Goal of the exercise: The required answer is a copy of each line in the entries below that includes "getMSecsSinceEpoch".
** Records supplied follows **
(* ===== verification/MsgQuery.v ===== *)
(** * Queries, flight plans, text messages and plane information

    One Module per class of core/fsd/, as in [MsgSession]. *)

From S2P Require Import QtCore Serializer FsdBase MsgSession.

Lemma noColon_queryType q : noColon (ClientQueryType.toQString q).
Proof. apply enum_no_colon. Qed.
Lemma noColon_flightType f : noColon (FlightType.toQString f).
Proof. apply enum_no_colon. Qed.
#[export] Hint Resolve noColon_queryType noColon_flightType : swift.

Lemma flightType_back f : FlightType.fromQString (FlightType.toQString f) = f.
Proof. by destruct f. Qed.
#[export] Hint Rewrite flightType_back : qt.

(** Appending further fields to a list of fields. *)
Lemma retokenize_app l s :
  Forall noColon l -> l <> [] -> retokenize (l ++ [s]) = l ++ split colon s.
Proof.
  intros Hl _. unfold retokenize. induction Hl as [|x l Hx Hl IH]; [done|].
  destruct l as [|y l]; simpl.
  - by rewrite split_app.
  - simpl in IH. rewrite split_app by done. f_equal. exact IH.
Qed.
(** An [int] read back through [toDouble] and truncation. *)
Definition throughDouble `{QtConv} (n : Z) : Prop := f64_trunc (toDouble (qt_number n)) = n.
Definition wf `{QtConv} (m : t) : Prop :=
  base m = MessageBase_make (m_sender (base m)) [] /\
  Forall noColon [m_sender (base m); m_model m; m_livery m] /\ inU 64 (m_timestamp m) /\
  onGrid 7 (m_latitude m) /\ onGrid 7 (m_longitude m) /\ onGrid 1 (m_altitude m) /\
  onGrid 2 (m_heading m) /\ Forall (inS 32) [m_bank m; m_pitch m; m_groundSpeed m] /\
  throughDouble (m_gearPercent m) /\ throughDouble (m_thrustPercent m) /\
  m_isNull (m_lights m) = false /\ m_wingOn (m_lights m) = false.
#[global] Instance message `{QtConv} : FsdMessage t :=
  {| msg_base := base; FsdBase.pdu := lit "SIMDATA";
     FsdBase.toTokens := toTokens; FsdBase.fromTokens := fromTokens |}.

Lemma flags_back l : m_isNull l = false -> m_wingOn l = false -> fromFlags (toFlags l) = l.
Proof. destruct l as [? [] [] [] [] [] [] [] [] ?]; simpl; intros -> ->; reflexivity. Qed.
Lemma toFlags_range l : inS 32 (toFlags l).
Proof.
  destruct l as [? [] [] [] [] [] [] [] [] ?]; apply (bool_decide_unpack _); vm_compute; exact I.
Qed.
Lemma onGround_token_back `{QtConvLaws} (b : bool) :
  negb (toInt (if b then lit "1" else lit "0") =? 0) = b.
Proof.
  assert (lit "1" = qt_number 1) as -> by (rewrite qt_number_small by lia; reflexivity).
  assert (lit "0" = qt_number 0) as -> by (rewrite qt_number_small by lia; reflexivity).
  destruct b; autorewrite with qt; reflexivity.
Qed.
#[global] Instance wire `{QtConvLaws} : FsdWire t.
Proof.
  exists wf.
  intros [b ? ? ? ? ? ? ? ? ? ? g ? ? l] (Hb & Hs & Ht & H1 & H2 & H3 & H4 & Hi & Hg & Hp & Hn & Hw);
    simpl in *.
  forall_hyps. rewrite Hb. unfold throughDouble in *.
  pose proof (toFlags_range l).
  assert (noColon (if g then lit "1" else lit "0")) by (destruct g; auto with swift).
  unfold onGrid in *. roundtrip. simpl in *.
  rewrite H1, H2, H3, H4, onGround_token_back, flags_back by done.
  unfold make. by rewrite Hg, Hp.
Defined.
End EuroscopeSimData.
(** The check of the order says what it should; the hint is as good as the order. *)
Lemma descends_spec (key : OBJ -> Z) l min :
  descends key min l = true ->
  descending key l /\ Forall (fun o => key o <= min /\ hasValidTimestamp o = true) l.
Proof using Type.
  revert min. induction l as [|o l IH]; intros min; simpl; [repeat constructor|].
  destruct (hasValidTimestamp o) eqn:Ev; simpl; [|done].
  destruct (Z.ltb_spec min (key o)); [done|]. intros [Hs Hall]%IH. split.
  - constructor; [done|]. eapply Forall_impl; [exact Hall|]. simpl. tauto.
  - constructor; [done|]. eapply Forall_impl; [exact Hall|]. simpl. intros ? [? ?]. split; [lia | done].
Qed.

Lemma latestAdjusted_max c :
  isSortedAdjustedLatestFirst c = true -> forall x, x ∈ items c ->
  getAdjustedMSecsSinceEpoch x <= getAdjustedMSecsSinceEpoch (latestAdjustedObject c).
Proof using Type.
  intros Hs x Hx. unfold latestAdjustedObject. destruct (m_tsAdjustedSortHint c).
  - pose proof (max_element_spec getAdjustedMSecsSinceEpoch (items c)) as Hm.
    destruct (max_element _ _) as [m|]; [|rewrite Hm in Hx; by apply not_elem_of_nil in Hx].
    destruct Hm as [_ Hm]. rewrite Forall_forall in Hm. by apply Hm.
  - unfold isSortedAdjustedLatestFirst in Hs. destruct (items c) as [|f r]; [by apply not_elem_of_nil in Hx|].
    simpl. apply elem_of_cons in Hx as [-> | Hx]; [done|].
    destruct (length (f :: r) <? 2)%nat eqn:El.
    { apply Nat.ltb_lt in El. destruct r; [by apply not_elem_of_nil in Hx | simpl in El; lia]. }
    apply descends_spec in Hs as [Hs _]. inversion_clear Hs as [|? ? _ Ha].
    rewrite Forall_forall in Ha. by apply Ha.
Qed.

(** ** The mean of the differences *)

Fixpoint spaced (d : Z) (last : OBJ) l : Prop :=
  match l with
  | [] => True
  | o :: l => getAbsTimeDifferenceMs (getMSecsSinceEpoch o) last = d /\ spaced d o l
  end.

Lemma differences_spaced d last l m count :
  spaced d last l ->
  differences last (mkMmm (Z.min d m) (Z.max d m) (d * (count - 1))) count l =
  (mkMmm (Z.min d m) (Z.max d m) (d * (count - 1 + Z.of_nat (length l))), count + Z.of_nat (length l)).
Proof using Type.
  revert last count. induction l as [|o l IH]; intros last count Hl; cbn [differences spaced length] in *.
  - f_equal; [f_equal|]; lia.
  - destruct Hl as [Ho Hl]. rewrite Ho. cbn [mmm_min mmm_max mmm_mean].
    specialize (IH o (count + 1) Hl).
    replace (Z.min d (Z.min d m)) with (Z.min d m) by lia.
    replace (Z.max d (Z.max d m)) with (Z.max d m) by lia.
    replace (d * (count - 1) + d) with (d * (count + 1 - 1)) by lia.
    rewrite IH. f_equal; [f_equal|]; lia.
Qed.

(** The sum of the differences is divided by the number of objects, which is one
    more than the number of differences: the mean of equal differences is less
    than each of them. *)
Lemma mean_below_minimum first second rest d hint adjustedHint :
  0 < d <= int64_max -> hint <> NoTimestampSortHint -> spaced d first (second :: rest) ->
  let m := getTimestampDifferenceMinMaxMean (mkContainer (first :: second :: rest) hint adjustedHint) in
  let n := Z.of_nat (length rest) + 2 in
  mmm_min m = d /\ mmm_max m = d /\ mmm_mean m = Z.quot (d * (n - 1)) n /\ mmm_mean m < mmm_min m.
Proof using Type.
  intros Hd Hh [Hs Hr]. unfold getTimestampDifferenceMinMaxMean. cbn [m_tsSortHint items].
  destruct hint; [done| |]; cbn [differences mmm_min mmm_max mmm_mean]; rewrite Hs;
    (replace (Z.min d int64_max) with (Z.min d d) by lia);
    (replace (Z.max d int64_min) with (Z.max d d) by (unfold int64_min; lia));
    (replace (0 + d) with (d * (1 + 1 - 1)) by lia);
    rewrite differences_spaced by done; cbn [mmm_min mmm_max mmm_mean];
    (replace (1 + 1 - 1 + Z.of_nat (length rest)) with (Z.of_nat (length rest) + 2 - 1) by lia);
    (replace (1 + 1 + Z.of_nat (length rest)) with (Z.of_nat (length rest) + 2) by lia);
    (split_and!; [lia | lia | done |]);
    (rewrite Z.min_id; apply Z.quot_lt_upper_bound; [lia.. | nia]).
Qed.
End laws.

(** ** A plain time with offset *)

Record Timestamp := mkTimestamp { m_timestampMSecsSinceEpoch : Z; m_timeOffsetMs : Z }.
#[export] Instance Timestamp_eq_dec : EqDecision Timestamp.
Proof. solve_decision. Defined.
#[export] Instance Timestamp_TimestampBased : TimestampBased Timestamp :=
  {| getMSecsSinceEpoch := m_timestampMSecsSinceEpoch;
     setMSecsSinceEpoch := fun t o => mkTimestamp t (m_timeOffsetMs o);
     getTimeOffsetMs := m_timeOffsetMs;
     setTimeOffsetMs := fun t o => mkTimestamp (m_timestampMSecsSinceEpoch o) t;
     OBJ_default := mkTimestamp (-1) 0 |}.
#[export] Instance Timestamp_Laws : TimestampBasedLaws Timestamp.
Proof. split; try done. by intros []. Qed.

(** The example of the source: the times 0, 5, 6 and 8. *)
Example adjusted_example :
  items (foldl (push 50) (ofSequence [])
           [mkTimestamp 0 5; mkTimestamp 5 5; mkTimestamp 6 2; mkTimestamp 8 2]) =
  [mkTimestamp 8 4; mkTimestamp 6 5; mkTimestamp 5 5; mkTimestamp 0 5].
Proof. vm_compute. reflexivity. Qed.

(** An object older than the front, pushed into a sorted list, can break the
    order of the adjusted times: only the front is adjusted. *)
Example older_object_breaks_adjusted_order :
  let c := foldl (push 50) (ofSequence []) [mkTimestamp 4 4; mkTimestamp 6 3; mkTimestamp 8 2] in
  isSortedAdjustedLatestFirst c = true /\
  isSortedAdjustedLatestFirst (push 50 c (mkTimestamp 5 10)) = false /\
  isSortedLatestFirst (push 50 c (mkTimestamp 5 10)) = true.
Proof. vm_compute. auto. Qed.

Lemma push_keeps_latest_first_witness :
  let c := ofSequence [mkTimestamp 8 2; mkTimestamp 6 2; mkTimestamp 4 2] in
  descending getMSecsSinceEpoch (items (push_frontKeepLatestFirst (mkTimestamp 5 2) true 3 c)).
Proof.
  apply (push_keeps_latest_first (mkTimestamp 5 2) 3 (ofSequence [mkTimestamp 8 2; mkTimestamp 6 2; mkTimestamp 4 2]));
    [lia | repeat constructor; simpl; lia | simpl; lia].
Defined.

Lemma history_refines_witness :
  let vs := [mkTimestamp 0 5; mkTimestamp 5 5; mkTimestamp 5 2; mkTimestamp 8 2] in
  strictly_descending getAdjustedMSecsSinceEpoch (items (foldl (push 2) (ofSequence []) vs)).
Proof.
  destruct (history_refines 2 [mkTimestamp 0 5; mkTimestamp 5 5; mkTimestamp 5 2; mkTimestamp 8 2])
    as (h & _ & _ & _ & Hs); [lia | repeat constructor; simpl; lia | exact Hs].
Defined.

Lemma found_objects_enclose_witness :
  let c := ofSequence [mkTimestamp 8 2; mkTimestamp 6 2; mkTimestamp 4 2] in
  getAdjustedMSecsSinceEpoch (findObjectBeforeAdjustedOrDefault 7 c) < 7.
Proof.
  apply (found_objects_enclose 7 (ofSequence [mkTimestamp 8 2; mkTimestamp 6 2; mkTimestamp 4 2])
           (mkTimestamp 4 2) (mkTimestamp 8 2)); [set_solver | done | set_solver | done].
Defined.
** End of Records supplied **
Solved problem:
  | o :: l => getAbsTimeDifferenceMs (getMSecsSinceEpoch o) last = d /\ spaced d o l
  {| getMSecsSinceEpoch := m_timestampMSecsSinceEpoch;
  descending getMSecsSinceEpoch (items (push_frontKeepLatestFirst (mkTimestamp 5 2) true 3 c)).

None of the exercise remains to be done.